Mei Yunlusi, hanyalah seorang anak penjual gerabah di pasar sayur Magetan, bapaknya pun juga bukan konglomerat, pengrajin sabuk kulit di Magetan. Dengan jumlah anak yang ya bisa dibilang banyak untuk masa milenium sekarang, dan ekonomi keluarga yang seadanya, setidaknya Bapak dan Ibu bisa berjalan tegap, karena hanya Mei Yunlusi Irawati, seorang putra desa yang berani mengambil resiko kuliah di saat teman – teman sebayanya lebih memilih kerja dan bahkan menikah. Dulu sekali ketika saya memutuskan untuk kuliah, banyak tetangga-tetanggaku menyangsikan, tak tanggung – tanggung, mereka bilang di hadapanku, “Anake tukang sabuk ae wani kuliah, deloken lak medhot dalan, mergo ra duwe dhuwit”, dan tragisnya kata – kata itu beliau ucapkan di depanku dan bapakku saat aku pamit mau berangkat ke Surabaya ke beliau karena sudah bapak anggap sebagai sesepuh desa. Hiks, sesak, apalagi aku nangisan, nangislah di dalam bis, di bangku paling depan sebelah kiri, saya yang berangkat sendirian ke Surabaya, kata – kata itu terngiang, iya gimana ya kalau bener kayak gitu, keluargaku kan gak punya uang, dan sejumlah fikiran buruk lainnya. Tapi saya ingat percakapan di samping BK dengan teman saya, tidak plek seperti ini, tapi garis besarnyalah, “Tenang saja, Allah akan menitipkan hartamu di tangan – tangan pengusaha yang sudah menantimu di luar sana, dan aku melihat kau akan jadi orang besar, orang besar ujiannya juga besar, masak hanya gara – gara uang saja nyerah, kamu tahu kan perjalananku, sepertinya lebih berat daripada sekedar masalah uang, ayo semangat, kuliah, kita buktikan bahwa kita mampu menjadi orang besar.” Kuhela nafas, satu kata yang terucap dalam hatiku, optimis, skenario Allah untukmu indah Mee. Aku menyeka airmata yang mengalir dari mataku yang sudah memerah, malu juga rasanya, mahasiswa kok cengeng, di kendaraan umum lagi, sampai – sampai, kondektur bis SK tersebut membelikan tisu seharga seribuan untukku, haaa, malu – maluin banget. : )(tapi tetep sih nangisan sampai sekarang^^v)

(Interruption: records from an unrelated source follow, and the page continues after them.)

Lemma fs_const_read_pkt_loop fuel size res : fs_const (read_pkt_loop fuel size res).
Proof.
  revert res. induction fuel as [|fuel IH]; intros res; cbn [read_pkt_loop].
  - by case_decide.
  - case_decide; [|done].
    intros w. destruct (w_in w) eqn:E; [done|].
    apply (fs_const_bind (recv _) _ (fs_const_recv _) (λ c, IH (res ++ c))).
Qed.

Lemma fs_const_read_pkt size : fs_const (read_pkt size).
Proof. intros w. apply fs_const_read_pkt_loop. Qed.

Create HintDb fsconst discriminated.
#[global] Hint Resolve fs_const_ret fs_const_raise fs_const_lib fs_const_send
  fs_const_recv fs_const_fail fs_const_close fs_const_os_exit fs_const_randombytes
  fs_const_timestamp fs_const_path_exists fs_const_load_blob fs_const_read_pkt : fsconst.

Ltac fs_const_step :=
  match goal with
  | |- fs_const (_ ≫= _) => apply fs_const_bind; [|intros ?]
  | |- fs_const (try_except _ _ _) => apply fs_const_try
  | |- fs_const (when _ _) => apply fs_const_when
  | |- fs_const (match ?x with _ => _ end) => destruct x
  | |- fs_const _ => solve [auto with fsconst]
  end.

Ltac fs_const_tac := repeat (cbn beta iota zeta; fs_const_step).

Section Talk.
Context {C : Consts} {cfg : Config} {P : Primitives}.

Lemma fs_const_verify_blob msg pk : fs_const (verify_blob msg pk).
Proof. unfold verify_blob. fs_const_tac. Qed.

Lemma fs_const_pop_int msg : fs_const (pop_int msg).
Proof. unfold pop_int, pop. fs_const_tac. Qed.

Lemma fs_const_load_authkeys_lines lines : fs_const (load_authkeys_lines lines).
Proof.
  induction lines as [|line lines IH]; cbn [load_authkeys_lines]; [fs_const_tac|].
  apply fs_const_bind; [fs_const_tac|]. intros [b64key name].
  apply fs_const_bind; [fs_const_tac|]. intros key.
  apply fs_const_bind; [exact IH|]. intros res. fs_const_tac.
Qed.

Lemma fs_const_load_authkeys : fs_const load_authkeys.
Proof.
  unfold load_authkeys. apply fs_const_bind; [fs_const_tac|].
  apply fs_const_load_authkeys_lines.
Qed.

Lemma fs_const_setup_noise_sessions n privkey auth_keys :
  fs_const (setup_noise_sessions n privkey auth_keys).
Proof. unfold setup_noise_sessions. fs_const_tac. Qed.

Lemma fs_const_dkg n t index aux : fs_const (dkg n t index aux).
Proof.
  pose proof fs_const_load_authkeys. pose proof fs_const_setup_noise_sessions.
  unfold dkg. fs_const_tac.
Qed.

Lemma fs_const_auth id alpha : fs_const (auth id alpha).
Proof. intros w. apply auth_fs. Qed.

Lemma fs_const_get msg : fs_const (get msg).
Proof. unfold get, pop. fs_const_tac. Qed.

Lemma fs_const_read msg : fs_const (read msg).
Proof. pose proof fs_const_auth. unfold read, pop. fs_const_tac. Qed.

End Talk.

#[global] Hint Resolve fs_const_verify_blob fs_const_pop_int fs_const_dkg fs_const_auth
  fs_const_get fs_const_read : fsconst.

(** ** The rules of [wp] *)

Section Wp.
Context {C : Consts}.

Lemma wp_bind {A B} (m : M A) (f : A → M B) Q fs :
  wp m (λ a fs', wp (f a) Q fs') fs → wp (m ≫= f) Q fs.
Proof.
  intros Hm w Hw. rewrite bind_run. specialize (Hm w Hw).
  destruct (m w) as [[a| |e|] w1]; try done. by apply Hm.
Qed.

Lemma wp_conseq {A} (m : M A) (Q Q' : A → fsys → Prop) fs :
  wp m Q fs → (∀ a fs', Q a fs' → Q' a fs') → wp m Q' fs.
Proof.
  intros Hm HQ w Hw. specialize (Hm w Hw).
  destruct (m w) as [[a| |e|] w1]; try done. by apply HQ.
Qed.

Lemma wp_const {A} (m : M A) Q fs :
  fs_const m → store_inv fs → (∀ a, Q a fs) → wp m Q fs.
Proof.
  intros Hm Hinv HQ w Hw. specialize (Hm w).
  destruct (m w) as [[a| |e|] w1]; cbn in Hm; rewrite Hm, Hw; auto.
Qed.

(** A step that only talks, in front of the rest. *)
Lemma wp_talk {A B} (m : M A) (f : A → M B) Q fs :
  fs_const m → store_inv fs → (∀ a, wp (f a) Q fs) → wp (m ≫= f) Q fs.
Proof. intros Hm Hinv Hf. apply wp_bind. by apply wp_const. Qed.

Sampai di wilayah Kertosono, HPku berdering, sebuah panggilan dari Pak Osman Khadafi, murrobi ikhwan di SMAku dulu, bingung juga ada apa batinku, kemudian kuangkat si hitam mungilku, motorolla c13 yang sudah kumusiumkan.
“Assalamualaikum, ukhti Mei”
“waalaikumsalam,iya, afwan kenapa pak?”
“gini ukh, alhamdulillah uang beasiswanya sudah cair, tapi ada satu hal yang pengen ana sampaikan.”

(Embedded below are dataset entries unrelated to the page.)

(** * Transaction coordinators of the No False Negatives Database

    A shallow embedding of the two [TransactionCoordinator] class templates

      - [twopl_table::transaction::TransactionCoordinator]
        (svcc/cc/2pl_table/transaction_coordinator.hpp), module [TwoPL];
      - [nofalsenegatives::transaction::TransactionCoordinator]
        (svcc/cc/nofalsenegatives/transaction_coordinator.hpp), module [SGT];

    and of the statements made about them.  64-bit words are integers of [Z],
    vectors are lists indexed with stdpp's lookup and insert, the two
    [std::unordered_set<uint64_t>] are [gset Z], and the coordinator's
    thread-local members are the fields of one record that every operation
    takes and returns.  [verify(transaction > 0)] and [verify(info > 0)] are
    the build with [NDEBUG], where the expression is evaluated and dropped. *)

From Stdlib Require Import ZArith Lia Bool.
From stdpp Require Import base decidable option list gmap.
From Equations Require Import Equations.

Local Open Scope Z_scope.

(** ** Access records *)

(** [0x8000000000000000] and [0x7FFFFFFFFFFFFFFF]. *)
Definition WRITE_BIT : Z := 0x8000000000000000.
Definition TX_MASK : Z := 0x7FFFFFFFFFFFFFFF.

(** The range of a [uint64_t]. *)
Definition uint64 (x : Z) : Prop := 0 <= x < 2 ^ 64.

(** [access(transaction, rw)]: the highest bit tells a write from a read, the
    lower 63 bits are the transaction id. *)
Definition access (transaction : Z) (rw : bool) : Z :=
  if rw then Z.lor WRITE_BIT transaction else Z.land TX_MASK transaction.

(** The conversion of a [uint64_t] to [bool] that [std::make_tuple] performs on
    the second component of [find]. *)
Definition to_bool (x : Z) : bool := negb (x =? 0).

(** [find(encoded_id)]: the transaction and the mode of an access record. *)
Definition find (encoded_id : Z) : Z * bool :=
  (Z.land TX_MASK encoded_id, to_bool (Z.shiftr encoded_id 63)).

(** ** Per-cell bookkeeping *)

(** Modelled from the spec: ds/atomic_singly_linked_list.hpp is not among the
    sources.  The list behind [rw_table[offset]] "supports atomic push_front
    returning a per-list ticket, erase-by-ticket, and forward iteration
    yielding (ticket, record)", and "the list returns a strictly increasing
    ticket per cell".  The tickets count the pushes made so far, so that the
    holder of the first one finds [lsn_column[offset]] at its initial 0. *)
Record RWList : Type := mkRWList {
  issued : Z;
  records : list (Z * Z)
}.

Definition push_front (l : RWList) (a : Z) : Z * RWList :=
  (issued l, mkRWList ((issued l + 1) mod 2 ^ 64) ((issued l, a) :: records l)).

Definition erase (l : RWList) (id : Z) : RWList :=
  mkRWList (issued l) (filter (λ r, r.1 ≠ id) (records l)).

(** The vectors that one call receives by reference: the value column with its
    [lsn_column], [rw_table] and lock vector ([locking] in the SS2PL
    coordinator, [locked] in the SGT one).  [L] is the type of a lock word. *)
Record Cells (L : Type) : Type := mkCells {
  column : list Z;
  lsn_column : list Z;
  rw_table : list RWList;
  locking : list L
}.
Arguments mkCells {L} _ _ _ _.
Arguments column {L} _.
Arguments lsn_column {L} _.
Arguments rw_table {L} _.
Arguments locking {L} _.

#[global] Instance Cells_inhabited {L : Type} : Inhabited (Cells L) :=
  populate (mkCells [] [] [] []).

(** A reference to such a group of vectors: its key in the store. *)
Definition Ref : Type := nat.

(** [column.replace(offset, new)]: the external contract of the column, "atomic
    replace(offset, new) that returns the prior value". *)
Definition replace (col : list Z) (offset : nat) (new : Z) : Z * list Z :=
  (col !!! offset, <[offset := new]> col).

Definition set_column {L : Type} (f : list Z → list Z) (c : Cells L) : Cells L :=
  mkCells (f (column c)) (lsn_column c) (rw_table c) (locking c).

Definition set_rw_table {L : Type} (f : list RWList → list RWList) (c : Cells L) : Cells L :=
  mkCells (column c) (lsn_column c) (f (rw_table c)) (locking c).

Definition set_locking {L : Type} (f : list L → list L) (c : Cells L) : Cells L :=
  mkCells (column c) (lsn_column c) (rw_table c) (f (locking c)).

(** ** Undo records *)

(** Modelled from the spec: transaction_information.hpp is not among the
    sources.  A record is a read or a write undo entry; its fields are the
    arguments of the two constructor calls of the coordinators, the references
    to the vectors gathered in one [Ref]. *)
Inductive TxInfo : Type :=
| ReadTransactionInformation (cells : Ref) (prv : Z) (offset : nat) (transaction : Z)
| WriteTransactionInformation (new_value old_value : Z) (cells : Ref) (prv : Z)
    (offset : nat) (transaction : Z) (abort : bool).

Definition isWriteTransaction (t : TxInfo) : bool :=
  match t with
  | ReadTransactionInformation _ _ _ _ => false
  | WriteTransactionInformation _ _ _ _ _ _ _ => true
  end.

Definition isAbort (t : TxInfo) : bool :=
  match t with
  | ReadTransactionInformation _ _ _ _ => false
  | WriteTransactionInformation _ _ _ _ _ _ a => a
  end.

Definition info_cells (t : TxInfo) : Ref :=
  match t with
  | ReadTransactionInformation h _ _ _ => h
  | WriteTransactionInformation _ _ h _ _ _ _ => h
  end.

Definition info_prv (t : TxInfo) : Z :=
  match t with
  | ReadTransactionInformation _ p _ _ => p
  | WriteTransactionInformation _ _ _ p _ _ _ => p
  end.

Definition info_offset (t : TxInfo) : nat :=
  match t with
  | ReadTransactionInformation _ _ o _ => o
  | WriteTransactionInformation _ _ _ _ o _ _ => o
  end.

Definition info_transaction (t : TxInfo) : Z :=
  match t with
  | ReadTransactionInformation _ _ _ tx => tx
  | WriteTransactionInformation _ _ _ _ _ tx _ => tx
  end.

(** ** The coordinator object *)

(** The members of a [TransactionCoordinator]: [manager] is [lock_manager_]
    (SS2PL) or [sg_] (SGT); [alloc_] counts the records allocated from the
    chunk allocator and not yet given back; [eg_] tells whether the epoch
    guard is open; [store] holds the vectors that the calls pass by
    reference. *)
Record Coordinator (M L : Type) : Type := mkCoordinator {
  manager : M;
  alloc_ : Z;
  transaction_counter_ : Z;
  not_alive_ : gset Z;
  current_core_ : Z;
  abort_transaction_ : gset Z;
  atom_info_ : list TxInfo;
  eg_ : bool;
  store : gmap Ref (Cells L)
}.
Arguments mkCoordinator {M L} _ _ _ _ _ _ _ _ _.
Arguments manager {M L} _.
Arguments alloc_ {M L} _.
Arguments transaction_counter_ {M L} _.
Arguments not_alive_ {M L} _.
Arguments current_core_ {M L} _.
Arguments abort_transaction_ {M L} _.
Arguments atom_info_ {M L} _.
Arguments eg_ {M L} _.
Arguments store {M L} _.

Section Updates.
Context {M L : Type}.
Implicit Type st : Coordinator M L.

Definition set_manager (m : M) st : Coordinator M L :=
  mkCoordinator m (alloc_ st) (transaction_counter_ st) (not_alive_ st)
    (current_core_ st) (abort_transaction_ st) (atom_info_ st) (eg_ st) (store st).

Definition set_alloc (a : Z) st : Coordinator M L :=
  mkCoordinator (manager st) a (transaction_counter_ st) (not_alive_ st)
    (current_core_ st) (abort_transaction_ st) (atom_info_ st) (eg_ st) (store st).

Definition set_transaction_counter (c : Z) st : Coordinator M L :=
  mkCoordinator (manager st) (alloc_ st) c (not_alive_ st)
    (current_core_ st) (abort_transaction_ st) (atom_info_ st) (eg_ st) (store st).

Definition set_not_alive (s : gset Z) st : Coordinator M L :=
  mkCoordinator (manager st) (alloc_ st) (transaction_counter_ st) s
    (current_core_ st) (abort_transaction_ st) (atom_info_ st) (eg_ st) (store st).

Definition set_current_core (c : Z) st : Coordinator M L :=
  mkCoordinator (manager st) (alloc_ st) (transaction_counter_ st) (not_alive_ st)
    c (abort_transaction_ st) (atom_info_ st) (eg_ st) (store st).

Definition set_abort_transaction (s : gset Z) st : Coordinator M L :=
  mkCoordinator (manager st) (alloc_ st) (transaction_counter_ st) (not_alive_ st)
    (current_core_ st) s (atom_info_ st) (eg_ st) (store st).

Definition set_atom_info (l : list TxInfo) st : Coordinator M L :=
  mkCoordinator (manager st) (alloc_ st) (transaction_counter_ st) (not_alive_ st)
    (current_core_ st) (abort_transaction_ st) l (eg_ st) (store st).

Definition set_eg (g : bool) st : Coordinator M L :=
  mkCoordinator (manager st) (alloc_ st) (transaction_counter_ st) (not_alive_ st)
    (current_core_ st) (abort_transaction_ st) (atom_info_ st) g (store st).

Definition set_store (s : gmap Ref (Cells L)) st : Coordinator M L :=
  mkCoordinator (manager st) (alloc_ st) (transaction_counter_ st) (not_alive_ st)
    (current_core_ st) (abort_transaction_ st) (atom_info_ st) (eg_ st) s.

(** The vectors behind a reference, and an update through the reference. *)
Definition deref st (h : Ref) : Cells L := store st !!! h.

Definition update (f : Cells L → Cells L) (h : Ref) st : Coordinator M L :=
  set_store (alter f h (store st)) st.

(** [alloc_->allocate<T>(1)] followed by [emplace_front] of the record built
    in place. *)
Definition emplace_front (t : TxInfo) st : Coordinator M L :=
  set_atom_info (t :: atom_info_ st) (set_alloc (alloc_ st + 1) st).

(** Modelled from the spec: [deleteFromRWTable] and [deallocate] of
    transaction_information.hpp, which is not among the sources: "unlink each
    record from its rw_table[offset] (erasing the exact prv ticket); release
    storage via the allocator". *)
Definition deleteFromRWTable (t : TxInfo) st : Coordinator M L :=
  update (set_rw_table (λ rw, alter (λ l, erase l (info_prv t)) (info_offset t) rw))
    (info_cells t) st.

Definition deallocate (t : TxInfo) st : Coordinator M L :=
  set_alloc (alloc_ st - 1) st.

(** [atom_info_->~list(); eg_->~EpochGuard();]: the undo log is left without
    entries and the epoch guard is released. *)
Definition destroy st : Coordinator M L :=
  set_eg false (set_atom_info [] st).

End Updates.

(** ** The SS2PL coordinator (svcc/cc/2pl_table/transaction_coordinator.hpp) *)

Module TwoPL.

(** An element of the [locking] vector, a
    [std::pair<uint64_t, std::set<uint64_t>>]. *)
Definition Lock : Type := (Z * gset Z)%type.

(** The operations of [LockManager] that the coordinator calls.
    svcc/cc/2pl_table/lock_manager.hpp is not among the sources, so the
    coordinator is stated over any lock manager: [lock] receives the
    transaction, the mode, the [locking] vector, the offset and
    [abort_transaction_], and answers whether the request is granted; [unlock]
    is what an undo record calls at commit and abort; [lm_start] and [lm_end]
    are the manager's [start] and [end]. *)
Class LockManager (LM : Type) : Type := {
  lock : LM → Z → bool → list Lock → nat → gset Z → bool * (LM * list Lock * gset Z);
  unlock : LM → Z → list Lock → nat → LM * list Lock;
  lm_start : LM → Z → LM;
  lm_end : LM → Z → LM
}.

Section Coordinator.
Context {LM : Type} {lm : LockManager LM}.

Definition State : Type := Coordinator LM Lock.
Implicit Type st : State.

(** [lock_manager_.lock(transaction, exclusive, locking, offset,
    abort_transaction_)] on the coordinator: the manager, the vector and the
    set are updated in place. *)
Definition lock_request (transaction : Z) (exclusive : bool) (h : Ref) (offset : nat)
    st : bool * State :=
  let '(granted, (lm, lk, aset)) :=
    lock (manager st) transaction exclusive (locking (deref st h)) offset
      (abort_transaction_ st) in
  (granted,
   update (set_locking (λ _, lk)) h (set_abort_transaction aset (set_manager lm st))).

“alhamdulillah”, lega rasanya, karena aku daftar ulang jual motor butut bapak
“gini ukh, ukhti mei kan sudah daftar ulang ya, kemarin pakai uangnya siapa ukh?”

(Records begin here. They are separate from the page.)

(** * Feedback-Analyser: the text-matching core of [feedback_classifier.py]

    A shallow embedding of the classifier (tokenizer, char-repetition
    normalizer, abusive prefix trie, obfuscation patterns, sentiment scorer,
    orchestrator) and the properties its specification states about it.

    Python strings are sequences of Unicode code points; they are modelled
    as lists of code points ([N]), so that the emoji tokens of the tokenizer
    are single characters exactly as in the source. *)

From Stdlib Require Import NArith List Ascii String Lia.
From Stdlib Require Import Floats.PrimFloat.
From stdpp Require Import gmap list.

“iya pak, pake uangnya bapak.”
“kalo misalnya, uang ini, ana pinjam dulu, untuk biaya daftar ulang temen antum yang lain, gimana? Nanti insyaAllah kita carikan ganti. Tapi untuk daftar ulang temen antum ni sangat mendesak, gimana ukh?”
“iya gak papa pak, monggo, tapi afwan kalo boleh tau, siapa pak, bukannya temen – temen sudah daftar ulang semua?”
“belum ukh, ada satu ikhwan yang belum daftar ulang, biaya daftar ulangnya 7jutaan, sedangkan sampai sekarang hanya 1,5juta ini yang ada, ikhlas ya ukh?”
Saya jadi berpikir, ikhwan, siapa, lama gitu terdiam di seberang telpon, padahal pak Oesman sudah memanggil – manggil dari tadi hanya untuk memastikan, boleh atau tidak. Kemudian pak Oesman bilang ikhwah di Malang sudah mulai dihubungi, tapi sampai sekarang belum ada hasil, ya Allah, ternyata yang terhambat daftar ulangnya temanku yang memberiku kuliah singkat tentang keberanian bermimpi, dengan sigap kujawab, “iya pak”, haa, baru saja menyeka air mata, mengalir lagi deh, kondektur bis itu bertanya padaku, “diputus pacare to mbak? Jan arek nom saiki, nek wes urusan cinta, yo ngene ki, makane gak usah pacaran disik, wong sek cilik, SMP ngendi to?” Gak terima sebenarnya, tapi malas menjawab, orang calon maba, dibilang SMP, jangan mentang – mentang saya masih imut, ihhh..
Setelah urusanku di Surabaya selesai, aku kembali pulang ke Magetan, karena agenda saat itu hanya mengurus administrasi saja.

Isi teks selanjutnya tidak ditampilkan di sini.